You can not change the environment that you grew up in. But the good news is that your brain is plastic not metal. Which means you can reprogram your mind for a better reality. You can train your nervous system to know peace. It all starts with healing the root of your belief systems around safety and self-worth.

What Can You Do To Help Yourself, Today

It’s important to be aware of how acute, ongoing childhood stress can affect your mental and physical health as an adult. Awareness is key which can then lead you to taking next steps towards a stabilized nervous system, mental freedom and a deep sense of safety.
 
Here are some easy next steps you can take towards nurturing your nervous system:
 
1. Identify activities that bring you joy
2. Practice mindfulness practices like self-hypnosis, 15 minute meditation…
3. Get plenty of restorative sleep
4. Nourish yourself – eat protein every 3-4 hours  and healthy fats to support healing your nervous system
5. Move your bod. In any way. Just move it in a way that feels good for you.
These simple (and free) practices will help you reduce your overall stress and support regulating your nervous system.

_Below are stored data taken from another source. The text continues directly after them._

(* ===== verification/Session.v ===== *)
(** * Sessions after login: refresh and logout

    services/refresh_token_service.go and services/logout_service.go. *)

From S2P Require Import Prelude.
From S2P Require Import GoLib.
From S2P Require Import Utils.
From S2P Require Import Model.
From S2P Require Import Runtime.
From S2P Require Import Queries.
From S2P Require Import Password.
From S2P Require Import Tokens.

#[local] Open Scope string_scope.
#[local] Open Scope Z_scope.
#[local] Open Scope go_scope.

Record RefreshTokenResult := mkRefreshTokenResult { rt_AccessToken : string; rt_RefreshToken : string }.

(** Comparing a stored value with a hash: the JSON text of a code record starts
    with a brace and is never one. *)
Definition rval_is (v : rval) (hash : string) : bool :=
  match v with RStr s => String.eqb s hash | ROTP _ => false end.

Section session_services.
Context `{UL : UuidLib} `{HL : HashLib} `{JL : JwtLib}.

Definition revokeCompromisedSession (sessionID : string) (sessionPG : uuid) : Go unit :=
  DeleteSession sessionID ;;;
  db_stmt (RevokeSession (Some sessionPG)) ;;;
  ret ().

(** The checks on the durable session row. *)
Definition session_mismatch (session : Session) (userID suppliedHash : string) : bool :=
  bool_Bool (se_Revoked session) || negb (String.eqb (ouuid_String (se_UserID session)) userID)
  || negb (String.eqb (text_String (se_RefreshTokenHash session)) suppliedHash).

Definition RefreshToken (sessionID userID rawRefreshToken : string) : Go (svc RefreshTokenResult) :=
  if String.eqb sessionID "" || String.eqb userID "" || String.eqb rawRefreshToken "" then
    ret (Fail Unauthorized)
  else match uuid_Parse sessionID with
  | None => ret (Fail Unauthorized)
  | Some sessionPG =>
      storedHash <- redis_Get ("refresh:" ++ sessionID) ;;
      match storedHash with
      | Err ErrRedisNil => ret (Fail SessionExpired)
      | Err _ => ret (Fail InternalServerError)
      | Ok storedHash =>
          let suppliedHash := HashOpaqueToken rawRefreshToken in
          if negb (rval_is storedHash suppliedHash) then
            revokeCompromisedSession sessionID sessionPG ;;;
            ret (Fail SessionExpired)
          else
            session <- db_stmt (query (GetRefreshSession (Some sessionPG))) ;;
            match session with
            | Err err => ret (Fail (if is_no_rows err then SessionExpired else InternalServerError))
            | Ok session =>
                if session_mismatch session userID suppliedHash then
                  revokeCompromisedSession sessionID sessionPG ;;;
                  ret (Fail SessionExpired)
                else
                  user <- db_stmt (query (GetUserByID (se_UserID session))) ;;
                  match user with
                  | Err err =>
                      if negb (is_no_rows err) then ret (Fail InternalServerError)
                      else revokeCompromisedSession sessionID sessionPG ;;; ret (Fail Unauthorized)
                  | Ok user =>
                      if not_usable (u_DeletedAt user) (u_Status user) then
                        revokeCompromisedSession sessionID sessionPG ;;;
                        ret (Fail AccountNotUsable)
                      else
                        cfg <- get_cfg ;;
                        tokens <- RotateSessionTokens sessionID (ouuid_String (se_UserID session))
                                    (u_Username user) (UserRole_string (u_Role user))
                                    (cfg_AccessTTL cfg) (cfg_RefreshTTL cfg) ;;
                        match tokens with
                        | Err _ => ret (Fail TokenGenerationFailed)
                        | Ok tokens =>
                            let newHash := HashOpaqueToken (tp_RefreshToken tokens) in
                            r <- db_stmt (RotateRefreshSession (Some newHash) (tp_RefreshExp tokens) (Some sessionPG)) ;;
                            match r with
                            | Err _ => ret (Fail TokenGenerationFailed)
                            | Ok _ => ret (Done (mkRefreshTokenResult (tp_AccessToken tokens) (tp_RefreshToken tokens)))
                            end
                        end
                  end
            end
      end
  end.

Definition Logout (sessionID : string) : Go (svc unit) :=
  if String.eqb sessionID "" then ret (Fail Unauthorized)
  else match uuid_Parse sessionID with
  | None => ret (Fail Unauthorized)
  | Some sessionUUID =>
      DeleteSession sessionID ;;;
      r <- db_stmt (RevokeSession (Some sessionUUID)) ;;
      match r with
      | Err _ => ret (Fail InternalServerError)
      | Ok _ => ret (Done ())
      end
  end.
End session_services.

Hypnotherapy can heal the root and soothe your nervous system

Nourishing and time for yourself can be helpful. However, without providing healing to the root (healing our inner child and reprogramming belief systems) the constant state of tension that inhibits you from thriving, feeling joy and forming fulfilling relationships will continue. Hypnotherapy is becoming an increasingly popular way of healing on both a physical and a mental level. By connecting to your subconscious mind, Hypnotherapy can help to get to the root of issues such as anxiety, allowing you to better find peace and manage mental stress. Hypnosis works with the power of suggestion in order to soothe your nervous system and bring it back into balance! Hypnotherapists use deep relaxation techniques to access this level of calmness which encourages positive changes in your thoughts, behaviors, emotions, and various internal systems. This form of therapy offers tremendous potential for achieving transformation.

Despite its negative implications on our emotional well-being, taking steps towards healing childhood conditioning of unsafety is possible through awareness, self-care practices, and seeking professional help. Healing the root of anxiety retroactively resets the nervous system. This combination will set you up for greater success in the future by allowing you to be more resilient against any potential sources of stress that come your way! It is time we start taking our childhood experiences seriously – they have far reaching consequences than we could ever imagine.